In our first meeting together, we went outside and listened to the plants, then we came inside to talk, then we went outside again. This is the idea -- that you’re not just talking for an hour together. You always go out again to do some sensorial practice, so that you are in dialogue with the more-than-human beings, to have their voice part of decision-making. It was 2017, when the prior president took office and started dismantling and defunding the Environmental Protection Agency, the U.S. federal government agency to protect the environment. So that day, our name EPA surfaced from the soil. EPA became a framework for how we can, through the spontaneous urban plants, have a conversation about environment, agency, and care for a more-than-human world and address social, climate and environmental justice.
moss (Bryophyta) plants such as disturbed urban Landeros (moss told me their name), kicked out from their home between cobble stones, called into my practice during 2020, the Covid-19 year. moss in Pandemic Times stays with me for the long haul. So Landeros and their moss friends here in the urban city taught me some principles based on intensive long-term observational field and studio work. One principle is: I say: “I’m slow." Landeros says: "You’re so fast." I say: “I’m soft” Landeros says: “Be soft with moist shapes to let the sharp edges disappear to nurture other beings.”
andrea haenggi's public fieldwork & studio urban moss practice 2020.
Also: when you see a moss, it’s not only one moss leaf. It’s hundreds of them together. They’re so compact. There are beings in them you don’t see. Landeros surprised me, a baby cockroach crawled out of them. So I learned to ask: Who are all these other beings, human and nonhuman, in my environment, and how close can we become? What is invisible?
Also: Landeros moss does not root into their substrate.
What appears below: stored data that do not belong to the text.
(* ===== verification/RealityMessages.v ===== *)
(** * The messages of the REALITY flight

    The messages the server sends consist of bytes and start with their types;
    so do the hashes and the keys of the key schedule. *)

From S2P Require Import Prelude Common HalfConn Cryptobyte Hello Messages WireProofs Gcm CipherSuites Kdf KdfProofs.
From S2P Require Import Negotiation Auth Ticket RealityHandshake.

Open Scope go_scope.

Create HintDb writes.

(** ** Builders that append bytes *)

Section writes.
Context {B : Type} `{BuilderLaws B}.

Definition writes_bytes (f : B -> B) : Prop := exists r, appends f r /\ forall x, r = Some x -> bytes_ok x.

Lemma writes_id : writes_bytes (fun b => b).
Proof. exists (Some []). split; [apply appends_id|]. intros x [= <-]. constructor. Qed.

Lemma writes_then f g : writes_bytes f -> writes_bytes g -> writes_bytes (f ;> g).
Proof.
  intros (r1 & Ha1 & Ho1) (r2 & Ha2 & Ho2). exists (oapp r1 r2). split; [by apply appends_then|].
  intros x (x1 & x2 & Hx1 & Hx2 & ->)%oapp_Some. apply Forall_app. auto.
Qed.

Lemma writes_when c f : writes_bytes f -> writes_bytes (when c f).
Proof. intros Hf. unfold when. destruct c; [done|apply writes_id]. Qed.

Lemma writes_put n v f : appends f (Some (be_put n v)) -> writes_bytes f.
Proof. intros Ha. exists (Some (be_put n v)). split; [done|]. intros x [= <-]. apply be_put_ok. Qed.

Lemma writes_AddUint8 v : writes_bytes (AddUint8 v).
Proof. eapply (writes_put 1), AddUint8_spec. Qed.
Lemma writes_AddUint16 v : writes_bytes (AddUint16 v).
Proof. eapply (writes_put 2), AddUint16_spec. Qed.

Lemma writes_AddBytes v : bytes_ok v -> writes_bytes (AddBytes v).
Proof. intros Hv. exists (Some v). split; [apply AddBytes_spec|]. by intros x [= <-]. Qed.

Lemma writes_prefixed n f g : (forall r, appends f r -> appends g (prefixed n r)) -> writes_bytes f -> writes_bytes g.
Proof.
  intros Hg (r & Ha & Ho). exists (prefixed n r). split; [by apply Hg|].
  intros x (y & Hy & _ & ->)%prefixed_Some. apply Forall_app. split; [apply be_put_ok|auto].
Qed.

Lemma writes_prefixed8 f : writes_bytes f -> writes_bytes (AddUint8LengthPrefixed f).
Proof. apply (writes_prefixed 1). intros r. apply AddUint8LengthPrefixed_spec. Qed.
Lemma writes_prefixed16 f : writes_bytes f -> writes_bytes (AddUint16LengthPrefixed f).
Proof. apply (writes_prefixed 2). intros r. apply AddUint16LengthPrefixed_spec. Qed.
Lemma writes_prefixed24 f : writes_bytes f -> writes_bytes (AddUint24LengthPrefixed f).
Proof. apply (writes_prefixed 3). intros r. apply AddUint24LengthPrefixed_spec. Qed.

Lemma writes_for_each {T} (f : T -> B -> B) l : Forall (fun x => writes_bytes (f x)) l -> writes_bytes (for_each f l).
Proof. induction 1 as [|x l Hx _ IH]; [apply writes_id|]. by apply (writes_then (f x) (for_each f l)). Qed.

Lemma writes_Bytes f data : writes_bytes f -> Bytes (f NewBuilder) = Ret data -> bytes_ok data.
Proof. intros (r & Ha & Ho) Hb. apply Ho. by apply (appends_new f r). Qed.

(** Builders that append as many bytes as each other. *)
Definition alike (f g : B -> B) : Prop := exists r1 r2, appends f r1 /\ appends g r2 /\ length <$> r1 = length <$> r2.

Lemma alike_refl f r : appends f r -> alike f f.
Proof. intros Ha. by exists r, r. Qed.

Lemma alike_then f1 f2 g1 g2 : alike f1 f2 -> alike g1 g2 -> alike (f1 ;> g1) (f2 ;> g2).
Proof.
  intros (r1 & r2 & ? & ? & Hr) (s1 & s2 & ? & ? & Hs). exists (oapp r1 s1), (oapp r2 s2).
  split; [by apply appends_then|]. split; [by apply appends_then|].
  destruct r1, r2; cbn in Hr; try done. destruct s1, s2; cbn in Hs; try done.
  injection Hr as Hr. injection Hs as Hs. cbn. by rewrite !length_app, Hr, Hs.
Qed.

Lemma alike_when c f g : alike f g -> alike (when c f) (when c g).
Proof. destruct c; [done|]. intros _. by eapply alike_refl, appends_id. Qed.

Lemma alike_AddBytes v w : length v = length w -> alike (AddBytes v) (AddBytes w).
Proof.
  intros Hl. exists (Some v), (Some w). split; [apply AddBytes_spec|]. split; [apply AddBytes_spec|]. cbn. by rewrite Hl.
Qed.

Lemma alike_prefixed n f g f' g' : (forall r, appends f r -> appends f' (prefixed n r)) ->
  (forall r, appends g r -> appends g' (prefixed n r)) -> alike f g -> alike f' g'.
Proof.
  intros Hf Hg (r1 & r2 & ? & ? & Hr). exists (prefixed n r1), (prefixed n r2). split; [by apply Hf|]. split; [by apply Hg|].
  destruct r1 as [x|], r2 as [y|]; cbn in Hr; try done. injection Hr as Hr. cbn. rewrite Hr.
  destruct (_ <? _); [|done]. cbn. by rewrite !length_app, !length_be_put, Hr.
Qed.

Lemma alike_prefixed16 f g : alike f g -> alike (AddUint16LengthPrefixed f) (AddUint16LengthPrefixed g).
Proof. apply (alike_prefixed 2); intros r; apply AddUint16LengthPrefixed_spec. Qed.
Lemma alike_prefixed24 f g : alike f g -> alike (AddUint24LengthPrefixed f) (AddUint24LengthPrefixed g).
Proof. apply (alike_prefixed 3); intros r; apply AddUint24LengthPrefixed_spec. Qed.

Lemma alike_Bytes f g x y : alike f g -> Bytes (f NewBuilder) = Ret x -> Bytes (g NewBuilder) = Ret y -> length x = length y.
Proof.
  intros (r1 & r2 & Hf & Hg & Hr) Hx Hy. apply (appends_new _ _ _ Hf) in Hx as ->. apply (appends_new _ _ _ Hg) in Hy as ->.
  cbn in Hr. by injection Hr.
Qed.

(** The type of a message is its first byte. *)
Lemma message_head typ f data : is_byte typ -> writes_bytes f -> Bytes ((AddUint8 typ ;> f) NewBuilder) = Ret data ->
  head data = Some typ.
Proof.
  intros Ht (r & Ha & _) Hb. assert (Hap : appends (AddUint8 typ ;> f) (oapp (Some (be_put 1 typ)) r)).
  { apply appends_then; [apply AddUint8_spec|done]. }
  apply (appends_new _ _ data Hap) in Hb. apply oapp_Some in Hb as (x & y & [= <-] & _ & ->). cbn.
  f_equal. unfold is_byte in Ht. rewrite Z.shiftr_0_r. unfold u8. by rewrite Z.mod_small.
Qed.
End writes.

#[export] Hint Resolve writes_id writes_then writes_when writes_AddUint8 writes_AddUint16 writes_AddBytes
  writes_prefixed8 writes_prefixed16 writes_prefixed24 writes_for_each : writes.

(** Compare two builders by their syntax; what remains differs. *)
Ltac alike_tac :=
  lazymatch goal with
  | |- alike ?f ?f => eapply alike_refl; solve [appends_tac]
  | |- alike (_ ;> _) (_ ;> _) => apply alike_then; alike_tac
  | |- alike (when _ _) (when _ _) => apply alike_when; alike_tac
  | |- alike (AddUint24LengthPrefixed _) (AddUint24LengthPrefixed _) => apply alike_prefixed24; alike_tac
  | |- _ => idtac
  end.

(** ** The messages *)

Definition message_ok (typ : Z) (o : outcome conn_error bytes) : Prop :=
  forall data, o = Ret data -> bytes_ok data /\ head data = Some typ.

Section messages.
Context {B : Type} `{BuilderLaws B}.

Lemma built_ok typ (f : B -> B) : is_byte typ -> writes_bytes f -> message_ok typ (Bytes ((AddUint8 typ ;> f) NewBuilder)).
Proof.
  intros Ht Hf data Hd. split; [|by apply (message_head typ f)].
  apply (writes_Bytes (AddUint8 typ ;> f)); [|done]. auto with writes.
Qed.

Lemma encryptedExtensions_ok m : bytes_ok (encryptedExtensionsMsg.alpnProtocol m) ->
  bytes_ok (default [] (encryptedExtensionsMsg.quicTransportParameters m)) ->
  bytes_ok (encryptedExtensionsMsg.echRetryConfigs m) ->
  message_ok typeEncryptedExtensions (marshal_message B (EncryptedExtensions m)).
Proof.
  intros Ha Hq He. apply built_ok; [done|]. unfold encryptedExtensionsMsg.marshal_exts, ext, ext0. auto 12 with writes.
Qed.

Lemma certificate_ok13 x oc sc : bytes_ok x ->
  message_ok typeCertificate (marshal_message B (CertificateTLS13 (certificateMsgTLS13.mk (mkCertificate [x] None None) oc sc))).
Proof.
  intros Hx. unfold marshal_message, certificateMsgTLS13.marshal. cbv zeta.
  cbn [certificateMsgTLS13.certificate certificateMsgTLS13.ocspStapling certificateMsgTLS13.scts].
  destruct oc, sc; (apply built_ok; [done|]); unfold certificateMsgTLS13.marshalCertificate, certificateMsgTLS13.leaf_exts;
    cbn [Certificate_ imap OCSPStaple SignedCertificateTimestamps];
    (apply writes_prefixed24, writes_then; [auto with writes|]); apply writes_prefixed24, writes_for_each;
    (constructor; [|constructor]); cbn [fst snd Nat.ltb Nat.leb negb]; auto 12 with writes.
Qed.

Lemma certificateVerify_ok alg sig : bytes_ok sig ->
  message_ok typeCertificateVerify (marshal_message B (CertificateVerify (certificateVerifyMsg.mk true alg sig))).
Proof. intros Hs. apply built_ok; [done|]. auto 12 with writes. Qed.

Lemma finished_ok v : bytes_ok v -> message_ok typeFinished (marshal_message B (Finished (finishedMsg.mk v))).
Proof. intros Hv. apply built_ok; [done|]. auto 12 with writes. Qed.

(** A ServerHello is as long with another share of the same length. *)
Lemma with_share_exts data m : length data = length (ks_data (serverHelloMsg.serverShare m)) ->
  alike (serverHelloMsg.marshal_exts B (with_share data m)) (serverHelloMsg.marshal_exts B m).
Proof.
  intros Hl. unfold serverHelloMsg.marshal_exts, with_share, serverHelloMsg.set_serverShare.
  cbn [serverHelloMsg.ocspStapling serverHelloMsg.ticketSupported serverHelloMsg.secureRenegotiationSupported
    serverHelloMsg.secureRenegotiation serverHelloMsg.extendedMasterSecret serverHelloMsg.alpnProtocol serverHelloMsg.scts
    serverHelloMsg.supportedVersion serverHelloMsg.serverShare serverHelloMsg.selectedIdentityPresent
    serverHelloMsg.selectedIdentity serverHelloMsg.supportedPoints serverHelloMsg.encryptedClientHello
    serverHelloMsg.serverNameAck serverHelloMsg.cookie serverHelloMsg.selectedGroup group ks_data].
  alike_tac.
  unfold ext. alike_tac. apply alike_prefixed16. alike_tac. by apply alike_prefixed16, alike_AddBytes.
Qed.

Lemma with_share_length data m x y : length data = length (ks_data (serverHelloMsg.serverShare m)) ->
  serverHelloMsg.marshal B (with_share data m) = Ret x -> serverHelloMsg.marshal B m = Ret y -> length x = length y.
Proof.
  intros Hl. unfold serverHelloMsg.marshal.
  destruct (Bytes (serverHelloMsg.marshal_exts B (with_share data m) NewBuilder)) as [e1| |] eqn:E1; [|done..].
  destruct (Bytes (serverHelloMsg.marshal_exts B m NewBuilder)) as [e2| |] eqn:E2; [|done..]. cbn [obind].
  pose proof (alike_Bytes _ _ _ _ (with_share_exts data m Hl) E1 E2) as He.
  apply alike_Bytes. unfold with_share, serverHelloMsg.set_serverShare.
  cbn [serverHelloMsg.vers serverHelloMsg.random serverHelloMsg.sessionId serverHelloMsg.cipherSuite
    serverHelloMsg.compressionMethod]. replace (nonempty_list e1) with (nonempty_list e2) by (by destruct e1, e2).
  alike_tac. by apply alike_prefixed16, alike_AddBytes.
Qed.

Lemma buildRetryConfigList_ok keys r : Forall (fun k => bytes_ok (ech_Config k)) keys ->
  buildRetryConfigList keys = Ret r -> bytes_ok r.
Proof.
  intros Hk. unfold buildRetryConfigList. destruct (_ =? 0)%nat; [intros [= <-]; constructor|].
  intros Hr. eapply writes_Bytes; [|exact Hr]. apply writes_prefixed16, writes_for_each.
  apply List.Forall_forall. intros k [Hin _]%filter_In. rewrite List.Forall_forall in Hk. auto with writes.
Qed.
End messages.

(** ** Hashes and keys *)

Section hashes.
Context `{Hashes}.

(** Digests are bytes. *)
Definition digests_ok (h : hash_fn) : Prop := forall m, bytes_ok (h_sum h m).

Lemma hmac_bytes h key msg : digests_ok h -> bytes_ok (hmac h key msg).
Proof. intros Hh. apply Hh. Qed.

Lemma hkdf_blocks_bytes n h prk i buf c : digests_ok h -> bytes_ok (hkdf_blocks n h prk i buf c).
Proof.
  intros Hh. revert buf c. induction n as [|n IH]; intros buf c; [constructor|].
  cbn [hkdf_blocks]. apply Forall_app. split; [apply Hh|apply IH].
Qed.

Lemma ExpandLabel_bytes {E} h secret label context n k : digests_ok h ->
  tls13.ExpandLabel (E:=E) h secret label context n = Ret k -> bytes_ok k.
Proof.
  intros Hh. unfold tls13.ExpandLabel. destruct (_ || _); [done|]. intros [= <-].
  unfold hkdf_Expand. destruct (_ <? n)%nat; [constructor|]. cbn [default option_map from_option id].
  apply Forall_take. by apply hkdf_blocks_bytes.
Qed.

Lemma trafficKey_bytes {E} s secret key iv : digests_ok (suite_hash s) -> trafficKey (E:=E) s secret = Ret (key, iv) ->
  bytes_ok key /\ bytes_ok iv.
Proof.
  intros Hh. unfold trafficKey. destruct (tls13.ExpandLabel _ _ (str "key") _ _) as [k| |] eqn:E1; [|done..].
  destruct (tls13.ExpandLabel _ _ (str "iv") _ _) as [i| |] eqn:E2; [|done..]. intros [= <- <-].
  split; by eapply ExpandLabel_bytes.
Qed.

Lemma suite_finishedHash_bytes {E} s key d v : digests_ok (suite_hash s) -> suite_finishedHash (E:=E) s key d = Ret v -> bytes_ok v.
Proof.
  intros Hh. unfold suite_finishedHash. destruct (tls13.ExpandLabel _ _ _ _ _); [|done..]. intros [= <-]. apply Hh.
Qed.

Lemma reality_cert_shape {E} signedCert priv key c : reality_cert (E:=E) signedCert priv key = Ret c ->
  length (h_sum sha512_fn []) = 64%nat -> (forall m, length (h_sum sha512_fn m) = length (h_sum sha512_fn [])) ->
  c = mkCertificate [take (length signedCert - 64) signedCert ++ hmac sha512_fn key (drop 32 priv)] None None.
Proof.
  intros Hc Hl Hall. unfold reality_cert in Hc. destruct (Nat.ltb_spec (length priv) 32); [done|].
  destruct (Nat.ltb_spec (length signedCert) 64); [done|]. injection Hc as <-. do 3 f_equal.
  unfold Gcm.copy. assert (Hm : length (hmac sha512_fn key (drop 32 priv)) = 64%nat) by (unfold hmac; by rewrite Hall).
  rewrite Hm, length_drop. replace (min (length signedCert - (length signedCert - 64)) 64)%nat with 64%nat by lia.
  rewrite take_ge by lia. rewrite (drop_ge (drop _ signedCert)) by (rewrite length_drop; lia). apply app_nil_r.
Qed.
End hashes.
Being close together with other moss beings leaves and their surface interaction play with various substrates here in the urban city from stones, to tree bark, to sidewalk cracks, to a brick, keeping them rooted by not being rooted. Being home without being rooted.
Also: when a moss gets stressed and goes into desiccation, it’s not dying like other plants. They have this incredible evolutionary process. They wait. “I’m just waiting.” And if the situation is right and water drops touch them, then they have no barrier. Every other plant has a barrier—a vascular system. And humans, we have barriers. We have to drink water, and water has to go through our tubes and vessels. But moss takes water directly into the leaves, so there’s no barrier. So what does this mean as a community, or as gatherings for future beings? That we have no barrier? The nourishment would soak in. We would swell. And then something else (the sun, in the case of moss) helps us glow.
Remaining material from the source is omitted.